Real People Who Beat Depression
Name: Shelby A.
Q. How did you beat depression?
A. “Honestly, Jasper (Shelby’s Dog). Having a living thing depending on me and giving me affection when I felt like I didn’t deserve it changed my perspective. I couldn’t just stay in bed anymore because he needed to be fed, walked, bathed etc.. And taking him outside frequently encouraged me to be more active and that definitely boosted my mood. I still struggle sometimes because not one thing or another causes it. I don’t have a hard life by any means, it’s just something I have to deal with. Luckily, I have someone who loves me and looks to me to live.
Name: Dusty F.
Q. How did you overcome Depression?
A. “”Depression for me was an overwhelming feeling of not wanting to do anything to better myself, to stay sober, to rectify the past- coupled with then hating myself for not doing anything about it. A never ending cycle that prevented me from seeing my truth about the way I show up as an adult and a recovered addict alcoholic. I spent most days feeling like I was going to cry but the tears wouldn’t come out. It’s an odd thing to know your emotions are misplaced but feel them just as strong all the time.
I spent 9 years of my life in a state of depression, without the resources or knowledge to get out. I am blessed with some parents that really loved me, never giving up long after I gave up on life myself. My depression became so comfortable, the status quo, that any alternative crippled me with fear. The wonderful family I had became my enemies in a poisoned perspective.

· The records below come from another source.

(** * Memo search client: query compiler, search executor and bulk ingestion

    A shallow embedding of [opensearch_client.py] (class
    [MemoOpenSearchClient]) and of [post_memo_to_opensearch.py]
    ([bulk_index]).  The Python code passes JSON-like dictionaries between
    its layers, so the embedding works on a datatype of Python values;
    dictionaries keep their insertion order, exceptions are explicit
    results. *)

From Stdlib Require Import List String Ascii ZArith Bool Lia.
From Stdlib Require Import Floats.SpecFloat.
Import ListNotations.
Local Open Scope string_scope.
Local Open Scope list_scope.

(** ** Python values *)

(** JSON-like Python values.  A [float] is an IEEE-754 value in the
    Standard Library's specification format, an [int] is unbounded, a
    [dict] is the list of its items in insertion order. *)
#[warnings="-register-all"]
Inductive value : Type :=
  | PNone
  | PBool (b : bool)
  | PInt (z : Z)
  | PFloat (f : spec_float)
  | PStr (s : string)
  | PList (l : list value)
  | PDict (d : list (string * value)).

Definition dict := list (string * value).

(** The exceptions the modelled code can meet. *)
Inductive exn : Type :=
  | KeyError (key : string)
  | TypeError
  | AttributeError
  | StopIteration
  | RuntimeError (sample : list value)
  | HTTPError (status_code : Z)
  | NotFoundError
  | TransportError (status_code : Z)
  | BulkIndexError (errors : list value).

(** A call either returns or raises. *)
Inductive result (A : Type) : Type :=
  | Ok (a : A)
  | Raise (e : exn).
Arguments Ok {A} a.
Arguments Raise {A} e.

Definition bind {A B} (c : result A) (k : A -> result B) : result B :=
  match c with
  | Ok a => k a
  | Raise e => Raise e
  end.

Notation "x <- c ;; k" := (bind c (fun x => k))
  (at level 61, c at next level, right associativity).

(** [for x in xs: s = body(s, x)], stopping at the first exception. *)
Fixpoint for_in {A S} (xs : list A) (body : S -> A -> result S) (s : S)
  : result S :=
  match xs with
  | [] => Ok s
  | x :: xs' => s' <- body s x ;; for_in xs' body s'
  end.

(** *** Dictionaries *)

(** [d.get(k)], [None] when the key is absent. *)
Fixpoint dict_get (d : dict) (k : string) : option value :=
  match d with
  | [] => None
  | (k', v) :: d' => if String.eqb k' k then Some v else dict_get d' k
  end.

(** [d.get(k, default)] *)
Definition dict_get_default (d : dict) (k : string) (default : value) : value :=
  match dict_get d k with
  | Some v => v
  | None => default
  end.

(** [k in d] *)
Definition dict_mem (d : dict) (k : string) : bool :=
  match dict_get d k with
  | Some _ => true
  | None => false
  end.

(** [d[k] = v]: an existing key keeps its position, a new key goes last. *)
Fixpoint dict_set (d : dict) (k : string) (v : value) : dict :=
  match d with
  | [] => [(k, v)]
  | (k', v') :: d' =>
      if String.eqb k' k then (k', v) :: d' else (k', v') :: dict_set d' k v
  end.

(** [del d[k]] for a key that may be absent ([d.pop(k, None)]). *)
Definition dict_del (d : dict) (k : string) : dict :=
  filter (fun kv => negb (String.eqb (fst kv) k)) d.

(** *** Operations on values *)

(** [bool(v)] *)
Definition py_truthy (v : value) : bool :=
  match v with
  | PNone => false
  | PBool b => b
  | PInt z => negb (z =? 0)%Z
  | PFloat (S754_zero _) => false
  | PFloat _ => true
  | PStr s => negb (String.eqb s "")
  | PList l => match l with [] => false | _ => true end
  | PDict d => match d with [] => false | _ => true end
  end.

(** [a or b] *)
Definition py_or (a b : value) : value :=
  if py_truthy a then a else b.

(** [v.get(k, default)]: only a dict has the method. *)
Definition py_get (v : value) (k : string) (default : value) : result value :=
  match v with
  | PDict d => Ok (dict_get_default d k default)
  | _ => Raise AttributeError
  end.

(** [v[k]] for a string key [k]. *)
Definition py_getitem (v : value) (k : string) : result value :=
  match v with
  | PDict d =>
      match dict_get d k with
      | Some x => Ok x
      | None => Raise (KeyError k)
      end
  | _ => Raise TypeError
  end.
(** [type(e).__name__] *)
Definition exn_type_name (e : exn) : string :=
  match e with
  | ConnectError _ => "ConnectError"
  | TimeoutException n _ => n
  | HTTPStatusError _ _ _ => "HTTPStatusError"
  | OtherException n _ => n
  end.

Inductive outcome (A : Type) :=
| Ok (a : A)
| Raise (e : exn).
Arguments Ok {A} a.
Arguments Raise {A} e.

Record Request := {
  url : string;
  json : pyval;
  headers : list (string * string);
  timeout : pyfloat
}.

(** What the handlers use of an [httpx.Response]: the status, the raw body,
    the result of [response.json()], and the message httpx gives the
    [HTTPStatusError] it raises for this response. *)
Record Response := {
  status_code : Z;
  response_text : string;
  response_json : outcome pyval;
  status_error : string
}.

(** The remote service together with the network: what [client.post]
    does on a request. *)
Definition remote := Request -> outcome Response.

Inductive log_level := INFO | ERROR.

Inductive event :=
| Log (level : log_level) (msg : string)
| HttpPost (r : Request).

(** A computation: the events it performed, in order, and how it ended. *)
Definition M (A : Type) : Type := (list event * outcome A)%type.

Definition ret {A} (a : A) : M A := ([], Ok a).

Definition bind {A B} (m : M A) (k : A -> M B) : M B :=
  match m with
  | (t, Ok a) => ((t ++ fst (k a))%list, snd (k a))
  | (t, Raise e) => (t, Raise e)
  end.

Definition lift {A} (o : outcome A) : M A := ([], o).

(** [try: body except Exception as e: handler(e)] *)
Definition try_except {A} (body : M A) (handler : exn -> M A) : M A :=
  match body with
  | (t, Ok a) => (t, Ok a)
  | (t, Raise e) => ((t ++ fst (handler e))%list, snd (handler e))
  end.

Definition logger_info (msg : string) : M unit := ([Log INFO msg], Ok tt).
Definition logger_error (msg : string) : M unit := ([Log ERROR msg], Ok tt).

(** [await client.post(url, json=..., headers=...)] on a client built with
    [timeout=...]. The event records the call with its arguments; what httpx
    does with them, from encoding the payload to reading the reply, is the
    oracle's answer. A payload of strings is always encodable, so for such a
    payload the call is a request on the wire. *)
Definition client_post (http : remote) (r : Request) : M Response :=
  ([HttpPost r], http r).

Declare Scope py_scope.
Delimit Scope py_scope with py.
Notation "x <- m ;; k" := (bind m (fun x => k))
  (at level 61, m at next level, right associativity) : py_scope.
Notation "m ;;; k" := (bind m (fun _ => k))
  (at level 61, right associativity) : py_scope.
Local Open Scope py_scope.

Definition events {A} (m : M A) : list event := fst m.
Definition result {A} (m : M A) : outcome A := snd m.

(* ------------------------------------------------------------------ *)
(** ** Python operations that can raise *)

Module Op.

Definition attribute_error {A} (v : pyval) (attr : string) : outcome A :=
  Raise (OtherException "AttributeError"
           ("'" ++ Py.type_name v ++ "' object has no attribute '" ++ attr ++ "'")).

Fixpoint dict_get (d : dict) (key : string) : option pyval :=
  match d with
  | [] => None
  | (k, v) :: rest => if String.eqb k key then Some v else dict_get rest key
  end.

(** [d.get(key, default)] on a value known to be a dict. *)
Definition get_default (d : dict) (key : string) (default : pyval) : pyval :=
  match dict_get d key with Some v => v | None => default end.

(** [v.get(key, default)] on any value. *)
Definition get (v : pyval) (key : string) (default : pyval) : outcome pyval :=
  match v with
  | PDict d => Ok (get_default d key default)
  | _ => attribute_error v "get"
  end.

(** [v[key]] with a string key. *)
Definition getitem (v : pyval) (key : string) : outcome pyval :=
  match v with
  | PDict d =>
      match dict_get d key with
      | Some x => Ok x
      | None => Raise (OtherException "KeyError" (Py.repr_str key))
      end
  | PList _ =>
      Raise (OtherException "TypeError"
               "list indices must be integers or slices, not str")
  | PStr _ =>
      Raise (OtherException "TypeError" "string indices must be integers, not 'str'")
  | _ =>
      Raise (OtherException "TypeError"
               ("'" ++ Py.type_name v ++ "' object is not subscriptable"))
  end.

(** [v.strip()] *)
Definition strip (v : pyval) : outcome string :=
  match v with
  | PStr s => Ok (Py.strip s)
  | _ => attribute_error v "strip"
  end.

(** [v > 0] *)
Definition gt_zero (v : pyval) : outcome bool :=
  match v with
  | PBool b => Ok b
  | PInt z => Ok (0 <? z)%Z
  | PFloat f => Ok (match float_sign_of f with FPos => true | _ => false end)
  | _ =>
      Raise (OtherException "TypeError"
               ("'>' not supported between instances of '" ++ Py.type_name v
                ++ "' and 'int'"))
  end.

(** The items of a sequence handed to [str.join], which must all be strings;
    [i] is the index of the head of [parts] in the original sequence. *)
Fixpoint strings_from (i : nat) (parts : list pyval) : outcome (list string) :=
  match parts with
  | [] => Ok []
  | PStr s :: rest =>
      match strings_from (S i) rest with
      | Ok l => Ok (s :: l)
      | Raise e => Raise e
      end
  | v :: _ =>
      Raise (OtherException "TypeError"
               ("sequence item " ++ Py.str_of_int (Z.of_nat i)
                ++ ": expected str instance, " ++ Py.type_name v ++ " found"))
  end.

(** [sep.join(parts)] on a list of arbitrary values. *)
Definition join (sep : string) (parts : list pyval) : outcome string :=
  match strings_from 0 parts with
  | Ok l => Ok (Py.join sep l)
  | Raise e => Raise e
  end.

End Op.

(* ------------------------------------------------------------------ *)
(** ** config.py *)

Record Config := {
  RAG_API_BASE_URL : string;
  RAG_CHAT_ENDPOINT : string;
  UNIVERSAL_RAG_ENDPOINT : string;
  DEFAULT_SESSION_ID : string;
  REQUEST_TIMEOUT : pyfloat;
  ENABLE_DOTNET_RAG : bool;
  ENABLE_UNIVERSAL_RAG : bool
}.

Definition rag_chat_url (config : Config) : string :=
  RAG_API_BASE_URL config ++ RAG_CHAT_ENDPOINT config.

Definition universal_rag_url (config : Config) : string :=
  RAG_API_BASE_URL config ++ UNIVERSAL_RAG_ENDPOINT config.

Spending time around others doing the next right thing, growing as young men and adults, picking me up when I thought I couldn’t do it myself, saved my life. Yes, it all centered around working the 12 steps. However my experience was contingent upon having those men that I call my best friends to this day encouraging, even sometimes providing constructive criticism, living as models for me to shape myself into.”